* **YOUR OBJECTIVE**:
Please copy every line of the data in which the string "threads" appears.

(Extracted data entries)
◇ ◇ ◇
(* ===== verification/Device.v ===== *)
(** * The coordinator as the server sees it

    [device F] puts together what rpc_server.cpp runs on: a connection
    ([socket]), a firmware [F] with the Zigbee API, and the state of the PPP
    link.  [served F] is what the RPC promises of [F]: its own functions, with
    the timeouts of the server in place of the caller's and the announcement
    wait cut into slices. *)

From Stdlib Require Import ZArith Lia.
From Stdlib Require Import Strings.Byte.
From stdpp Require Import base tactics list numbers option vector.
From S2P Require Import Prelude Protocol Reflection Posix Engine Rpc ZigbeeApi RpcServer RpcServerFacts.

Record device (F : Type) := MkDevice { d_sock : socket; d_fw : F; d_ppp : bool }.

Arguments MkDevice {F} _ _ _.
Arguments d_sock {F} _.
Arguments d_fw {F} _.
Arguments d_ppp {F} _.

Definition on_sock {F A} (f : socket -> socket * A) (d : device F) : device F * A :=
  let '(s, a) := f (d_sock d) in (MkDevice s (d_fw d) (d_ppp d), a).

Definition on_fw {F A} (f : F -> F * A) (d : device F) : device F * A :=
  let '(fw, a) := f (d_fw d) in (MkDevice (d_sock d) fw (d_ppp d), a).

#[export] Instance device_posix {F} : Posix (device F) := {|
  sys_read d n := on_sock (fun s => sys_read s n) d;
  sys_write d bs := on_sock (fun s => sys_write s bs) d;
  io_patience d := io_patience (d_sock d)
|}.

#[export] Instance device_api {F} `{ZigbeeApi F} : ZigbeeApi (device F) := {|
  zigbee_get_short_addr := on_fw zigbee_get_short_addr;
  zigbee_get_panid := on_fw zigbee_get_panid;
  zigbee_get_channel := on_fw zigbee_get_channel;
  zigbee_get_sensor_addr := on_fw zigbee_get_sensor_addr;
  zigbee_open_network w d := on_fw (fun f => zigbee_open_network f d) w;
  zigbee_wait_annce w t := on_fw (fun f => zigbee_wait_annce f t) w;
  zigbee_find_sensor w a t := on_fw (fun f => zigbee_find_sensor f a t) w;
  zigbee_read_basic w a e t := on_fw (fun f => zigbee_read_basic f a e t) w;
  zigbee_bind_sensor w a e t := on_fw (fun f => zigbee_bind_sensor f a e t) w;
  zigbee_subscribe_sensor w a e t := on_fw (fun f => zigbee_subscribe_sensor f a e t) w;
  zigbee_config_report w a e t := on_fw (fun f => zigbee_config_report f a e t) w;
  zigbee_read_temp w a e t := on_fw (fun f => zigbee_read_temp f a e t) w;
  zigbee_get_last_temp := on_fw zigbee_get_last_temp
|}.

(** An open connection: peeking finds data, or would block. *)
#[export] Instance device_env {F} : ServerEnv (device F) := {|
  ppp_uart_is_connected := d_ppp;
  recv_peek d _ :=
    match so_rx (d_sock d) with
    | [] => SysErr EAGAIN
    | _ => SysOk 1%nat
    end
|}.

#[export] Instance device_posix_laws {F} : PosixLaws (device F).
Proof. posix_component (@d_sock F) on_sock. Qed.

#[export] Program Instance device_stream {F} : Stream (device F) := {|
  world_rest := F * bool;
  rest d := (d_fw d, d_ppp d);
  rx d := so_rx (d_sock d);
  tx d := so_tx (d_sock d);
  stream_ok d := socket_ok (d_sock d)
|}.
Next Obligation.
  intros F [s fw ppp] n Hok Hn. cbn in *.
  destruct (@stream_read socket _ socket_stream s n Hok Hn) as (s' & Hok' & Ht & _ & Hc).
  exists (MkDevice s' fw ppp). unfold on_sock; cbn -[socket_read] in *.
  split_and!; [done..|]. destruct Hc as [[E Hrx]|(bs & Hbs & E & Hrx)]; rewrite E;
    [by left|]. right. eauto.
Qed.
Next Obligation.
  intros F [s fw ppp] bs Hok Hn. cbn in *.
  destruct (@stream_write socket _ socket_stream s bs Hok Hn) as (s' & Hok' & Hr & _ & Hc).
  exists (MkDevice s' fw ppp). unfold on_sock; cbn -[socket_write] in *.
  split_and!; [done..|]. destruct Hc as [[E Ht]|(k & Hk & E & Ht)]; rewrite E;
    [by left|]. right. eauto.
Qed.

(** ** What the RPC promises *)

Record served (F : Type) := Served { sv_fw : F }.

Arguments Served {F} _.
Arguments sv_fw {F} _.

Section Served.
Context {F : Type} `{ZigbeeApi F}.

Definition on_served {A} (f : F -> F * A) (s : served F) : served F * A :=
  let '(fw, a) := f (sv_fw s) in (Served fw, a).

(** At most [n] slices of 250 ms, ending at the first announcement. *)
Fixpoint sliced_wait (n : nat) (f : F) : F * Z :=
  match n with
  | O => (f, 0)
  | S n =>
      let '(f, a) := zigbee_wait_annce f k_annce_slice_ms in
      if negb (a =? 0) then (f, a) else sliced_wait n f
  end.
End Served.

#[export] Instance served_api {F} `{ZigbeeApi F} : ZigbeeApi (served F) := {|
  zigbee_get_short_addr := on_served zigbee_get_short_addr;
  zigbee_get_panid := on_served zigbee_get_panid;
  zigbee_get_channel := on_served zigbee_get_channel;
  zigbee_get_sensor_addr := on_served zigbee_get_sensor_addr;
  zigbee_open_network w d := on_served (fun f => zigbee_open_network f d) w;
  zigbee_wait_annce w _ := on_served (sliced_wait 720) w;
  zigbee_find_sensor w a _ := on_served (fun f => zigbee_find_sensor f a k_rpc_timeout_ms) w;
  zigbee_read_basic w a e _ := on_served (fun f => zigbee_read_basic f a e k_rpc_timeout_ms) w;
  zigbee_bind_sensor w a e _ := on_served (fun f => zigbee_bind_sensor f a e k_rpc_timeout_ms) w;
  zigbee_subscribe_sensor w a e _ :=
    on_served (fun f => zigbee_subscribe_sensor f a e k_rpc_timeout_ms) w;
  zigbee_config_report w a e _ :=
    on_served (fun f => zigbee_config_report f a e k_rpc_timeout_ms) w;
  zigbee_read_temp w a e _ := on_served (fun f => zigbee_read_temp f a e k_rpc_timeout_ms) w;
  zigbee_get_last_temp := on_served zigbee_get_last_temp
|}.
◇ ◇ ◇
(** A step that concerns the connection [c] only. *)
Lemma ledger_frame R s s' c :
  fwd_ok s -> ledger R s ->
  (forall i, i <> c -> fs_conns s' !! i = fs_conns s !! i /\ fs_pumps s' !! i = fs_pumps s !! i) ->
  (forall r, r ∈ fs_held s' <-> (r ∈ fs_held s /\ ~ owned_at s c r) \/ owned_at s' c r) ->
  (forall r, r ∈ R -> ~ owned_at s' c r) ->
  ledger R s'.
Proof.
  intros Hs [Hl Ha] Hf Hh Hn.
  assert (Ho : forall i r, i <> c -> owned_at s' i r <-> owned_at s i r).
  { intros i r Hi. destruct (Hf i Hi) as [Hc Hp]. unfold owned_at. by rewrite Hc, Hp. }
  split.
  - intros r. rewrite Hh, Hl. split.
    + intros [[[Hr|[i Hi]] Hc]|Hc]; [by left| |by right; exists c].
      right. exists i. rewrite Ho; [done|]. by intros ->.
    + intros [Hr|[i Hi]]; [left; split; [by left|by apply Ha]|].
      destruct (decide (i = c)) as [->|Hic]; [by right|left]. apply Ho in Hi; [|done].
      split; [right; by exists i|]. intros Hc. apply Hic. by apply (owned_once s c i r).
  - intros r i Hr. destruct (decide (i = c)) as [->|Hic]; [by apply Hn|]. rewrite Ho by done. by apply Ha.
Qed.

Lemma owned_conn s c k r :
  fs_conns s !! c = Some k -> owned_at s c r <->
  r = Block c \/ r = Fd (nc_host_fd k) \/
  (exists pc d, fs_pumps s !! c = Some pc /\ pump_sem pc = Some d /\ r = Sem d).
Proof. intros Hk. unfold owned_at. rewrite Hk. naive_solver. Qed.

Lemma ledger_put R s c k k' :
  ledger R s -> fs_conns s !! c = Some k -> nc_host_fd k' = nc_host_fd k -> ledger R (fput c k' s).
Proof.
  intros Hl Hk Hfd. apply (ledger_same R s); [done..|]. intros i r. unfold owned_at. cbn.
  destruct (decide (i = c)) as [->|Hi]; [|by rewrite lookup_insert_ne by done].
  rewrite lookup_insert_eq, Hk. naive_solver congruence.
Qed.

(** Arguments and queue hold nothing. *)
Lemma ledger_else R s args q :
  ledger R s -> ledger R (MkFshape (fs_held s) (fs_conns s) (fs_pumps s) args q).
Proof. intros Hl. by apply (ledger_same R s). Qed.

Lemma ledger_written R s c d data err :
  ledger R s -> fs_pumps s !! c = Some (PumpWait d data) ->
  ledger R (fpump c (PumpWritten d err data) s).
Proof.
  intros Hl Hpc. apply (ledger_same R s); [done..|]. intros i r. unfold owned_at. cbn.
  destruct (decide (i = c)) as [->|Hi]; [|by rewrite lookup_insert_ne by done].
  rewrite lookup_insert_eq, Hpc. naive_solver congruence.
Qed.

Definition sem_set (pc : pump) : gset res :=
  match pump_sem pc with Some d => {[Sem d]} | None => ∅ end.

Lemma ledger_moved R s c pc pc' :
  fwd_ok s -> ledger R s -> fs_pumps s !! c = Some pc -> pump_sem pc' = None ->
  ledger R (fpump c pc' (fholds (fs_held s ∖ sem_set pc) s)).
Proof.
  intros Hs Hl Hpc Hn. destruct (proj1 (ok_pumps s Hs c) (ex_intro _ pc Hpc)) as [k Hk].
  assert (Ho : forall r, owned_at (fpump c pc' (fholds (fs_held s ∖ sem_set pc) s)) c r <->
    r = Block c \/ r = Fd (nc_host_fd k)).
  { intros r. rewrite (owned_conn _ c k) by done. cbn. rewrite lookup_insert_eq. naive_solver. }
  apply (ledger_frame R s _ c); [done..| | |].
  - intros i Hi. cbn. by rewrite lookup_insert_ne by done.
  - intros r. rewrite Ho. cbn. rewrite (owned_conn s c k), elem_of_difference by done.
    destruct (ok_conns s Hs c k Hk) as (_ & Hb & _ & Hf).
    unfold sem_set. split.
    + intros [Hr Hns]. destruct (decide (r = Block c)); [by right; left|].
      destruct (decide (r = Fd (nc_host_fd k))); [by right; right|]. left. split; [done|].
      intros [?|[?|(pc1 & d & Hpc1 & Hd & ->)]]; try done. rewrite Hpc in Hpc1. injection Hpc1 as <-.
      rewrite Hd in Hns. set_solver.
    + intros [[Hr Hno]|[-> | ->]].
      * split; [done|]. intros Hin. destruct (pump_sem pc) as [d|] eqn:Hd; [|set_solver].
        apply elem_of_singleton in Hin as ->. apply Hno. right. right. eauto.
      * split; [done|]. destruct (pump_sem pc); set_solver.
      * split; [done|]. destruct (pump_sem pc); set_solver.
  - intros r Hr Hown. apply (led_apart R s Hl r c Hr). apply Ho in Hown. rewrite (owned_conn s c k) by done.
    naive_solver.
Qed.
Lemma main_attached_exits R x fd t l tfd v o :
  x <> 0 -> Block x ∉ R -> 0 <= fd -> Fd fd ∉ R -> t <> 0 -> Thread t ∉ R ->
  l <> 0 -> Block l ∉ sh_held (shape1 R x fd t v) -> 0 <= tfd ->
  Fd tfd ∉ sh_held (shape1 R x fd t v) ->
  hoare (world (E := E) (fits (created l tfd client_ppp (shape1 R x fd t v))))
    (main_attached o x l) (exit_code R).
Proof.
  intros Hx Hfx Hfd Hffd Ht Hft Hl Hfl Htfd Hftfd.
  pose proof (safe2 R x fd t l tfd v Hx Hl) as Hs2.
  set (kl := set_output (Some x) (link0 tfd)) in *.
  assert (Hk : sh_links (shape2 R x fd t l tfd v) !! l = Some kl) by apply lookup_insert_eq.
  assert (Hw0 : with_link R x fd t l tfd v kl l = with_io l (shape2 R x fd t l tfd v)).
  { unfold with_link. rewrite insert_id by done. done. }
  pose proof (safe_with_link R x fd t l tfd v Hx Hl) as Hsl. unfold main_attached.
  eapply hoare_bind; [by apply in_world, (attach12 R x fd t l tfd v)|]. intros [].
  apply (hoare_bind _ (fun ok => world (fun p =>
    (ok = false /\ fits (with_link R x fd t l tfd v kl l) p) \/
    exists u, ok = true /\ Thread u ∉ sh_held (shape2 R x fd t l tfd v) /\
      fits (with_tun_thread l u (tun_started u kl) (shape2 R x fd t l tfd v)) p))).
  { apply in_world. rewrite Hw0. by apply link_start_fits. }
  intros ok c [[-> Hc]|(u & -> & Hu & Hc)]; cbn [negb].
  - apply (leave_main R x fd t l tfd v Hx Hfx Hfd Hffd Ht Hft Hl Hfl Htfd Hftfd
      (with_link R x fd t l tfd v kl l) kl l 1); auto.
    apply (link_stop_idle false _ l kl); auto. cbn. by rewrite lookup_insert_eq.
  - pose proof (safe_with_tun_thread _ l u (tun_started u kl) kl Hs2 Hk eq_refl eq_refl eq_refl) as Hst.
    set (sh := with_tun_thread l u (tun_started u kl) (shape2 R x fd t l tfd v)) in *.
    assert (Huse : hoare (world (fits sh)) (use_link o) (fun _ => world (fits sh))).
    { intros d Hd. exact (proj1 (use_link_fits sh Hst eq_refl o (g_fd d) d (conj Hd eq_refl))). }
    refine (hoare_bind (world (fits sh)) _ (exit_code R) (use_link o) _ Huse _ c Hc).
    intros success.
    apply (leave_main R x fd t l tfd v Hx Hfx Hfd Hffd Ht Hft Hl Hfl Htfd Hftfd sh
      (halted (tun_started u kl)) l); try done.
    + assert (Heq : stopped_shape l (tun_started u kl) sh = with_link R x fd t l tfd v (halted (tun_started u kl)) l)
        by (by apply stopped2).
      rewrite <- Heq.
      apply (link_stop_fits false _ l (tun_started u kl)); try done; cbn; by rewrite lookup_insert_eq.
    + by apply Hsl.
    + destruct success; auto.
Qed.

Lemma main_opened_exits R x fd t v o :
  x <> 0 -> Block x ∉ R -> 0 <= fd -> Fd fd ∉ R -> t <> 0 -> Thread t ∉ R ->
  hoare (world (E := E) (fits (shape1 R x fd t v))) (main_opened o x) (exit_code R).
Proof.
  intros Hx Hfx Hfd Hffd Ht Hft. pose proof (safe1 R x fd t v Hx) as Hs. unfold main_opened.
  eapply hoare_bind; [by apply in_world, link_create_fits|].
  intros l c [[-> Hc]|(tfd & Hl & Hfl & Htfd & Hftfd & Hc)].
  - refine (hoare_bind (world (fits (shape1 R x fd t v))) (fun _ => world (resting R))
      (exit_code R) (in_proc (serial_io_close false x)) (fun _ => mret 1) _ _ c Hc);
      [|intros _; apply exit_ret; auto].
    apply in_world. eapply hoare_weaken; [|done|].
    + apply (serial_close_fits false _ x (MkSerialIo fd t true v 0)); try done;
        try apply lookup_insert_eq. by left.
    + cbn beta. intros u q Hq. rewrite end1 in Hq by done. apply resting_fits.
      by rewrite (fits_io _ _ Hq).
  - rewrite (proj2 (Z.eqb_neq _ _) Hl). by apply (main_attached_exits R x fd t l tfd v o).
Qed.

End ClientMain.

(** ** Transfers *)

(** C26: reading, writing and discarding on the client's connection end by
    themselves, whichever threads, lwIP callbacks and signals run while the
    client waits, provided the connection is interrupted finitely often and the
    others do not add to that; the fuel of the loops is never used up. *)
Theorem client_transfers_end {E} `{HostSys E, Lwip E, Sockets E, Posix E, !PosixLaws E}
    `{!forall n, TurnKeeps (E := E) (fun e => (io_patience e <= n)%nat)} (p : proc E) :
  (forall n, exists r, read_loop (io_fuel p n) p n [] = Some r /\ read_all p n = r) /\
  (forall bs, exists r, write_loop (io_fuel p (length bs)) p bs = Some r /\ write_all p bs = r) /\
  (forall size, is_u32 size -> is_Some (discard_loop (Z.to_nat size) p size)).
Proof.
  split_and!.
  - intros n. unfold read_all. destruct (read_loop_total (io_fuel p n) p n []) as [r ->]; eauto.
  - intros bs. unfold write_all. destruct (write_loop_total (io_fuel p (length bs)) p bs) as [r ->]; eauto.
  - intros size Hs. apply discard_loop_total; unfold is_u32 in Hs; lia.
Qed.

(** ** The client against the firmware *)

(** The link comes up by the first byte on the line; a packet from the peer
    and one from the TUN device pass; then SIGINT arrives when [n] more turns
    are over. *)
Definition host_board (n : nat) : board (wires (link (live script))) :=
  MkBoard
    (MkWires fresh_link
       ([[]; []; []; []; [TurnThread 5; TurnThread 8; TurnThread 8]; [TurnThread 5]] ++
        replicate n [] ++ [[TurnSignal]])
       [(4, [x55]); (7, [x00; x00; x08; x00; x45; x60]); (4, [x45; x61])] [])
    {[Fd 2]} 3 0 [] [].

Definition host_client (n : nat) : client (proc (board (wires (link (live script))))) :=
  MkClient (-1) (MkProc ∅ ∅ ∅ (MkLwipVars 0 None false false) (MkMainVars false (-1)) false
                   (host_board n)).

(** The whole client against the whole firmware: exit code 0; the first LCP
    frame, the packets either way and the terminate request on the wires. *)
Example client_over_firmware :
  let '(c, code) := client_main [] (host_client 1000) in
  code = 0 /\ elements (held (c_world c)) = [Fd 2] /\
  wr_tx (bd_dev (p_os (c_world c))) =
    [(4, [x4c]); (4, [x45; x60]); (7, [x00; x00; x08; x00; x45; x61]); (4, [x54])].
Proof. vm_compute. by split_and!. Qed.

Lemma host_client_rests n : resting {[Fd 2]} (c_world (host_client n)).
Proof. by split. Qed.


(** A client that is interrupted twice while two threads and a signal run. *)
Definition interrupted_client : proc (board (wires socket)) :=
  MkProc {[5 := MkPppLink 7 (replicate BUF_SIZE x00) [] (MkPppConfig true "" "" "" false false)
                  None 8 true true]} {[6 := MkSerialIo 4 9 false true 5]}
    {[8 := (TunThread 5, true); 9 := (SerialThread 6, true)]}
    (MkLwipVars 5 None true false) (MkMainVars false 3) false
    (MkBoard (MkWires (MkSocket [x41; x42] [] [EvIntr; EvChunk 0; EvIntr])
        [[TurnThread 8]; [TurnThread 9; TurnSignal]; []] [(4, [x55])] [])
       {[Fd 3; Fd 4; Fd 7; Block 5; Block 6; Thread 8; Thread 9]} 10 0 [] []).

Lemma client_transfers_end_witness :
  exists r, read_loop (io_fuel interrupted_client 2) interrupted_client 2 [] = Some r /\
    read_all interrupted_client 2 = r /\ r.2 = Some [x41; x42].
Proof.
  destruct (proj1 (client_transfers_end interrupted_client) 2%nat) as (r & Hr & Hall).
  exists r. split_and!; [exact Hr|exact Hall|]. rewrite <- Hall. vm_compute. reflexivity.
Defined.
◇ ◇ ◇
* **YOUR SOLUTION**:
    themselves, whichever threads, lwIP callbacks and signals run while the
(** A client that is interrupted twice while two threads and a signal run. *)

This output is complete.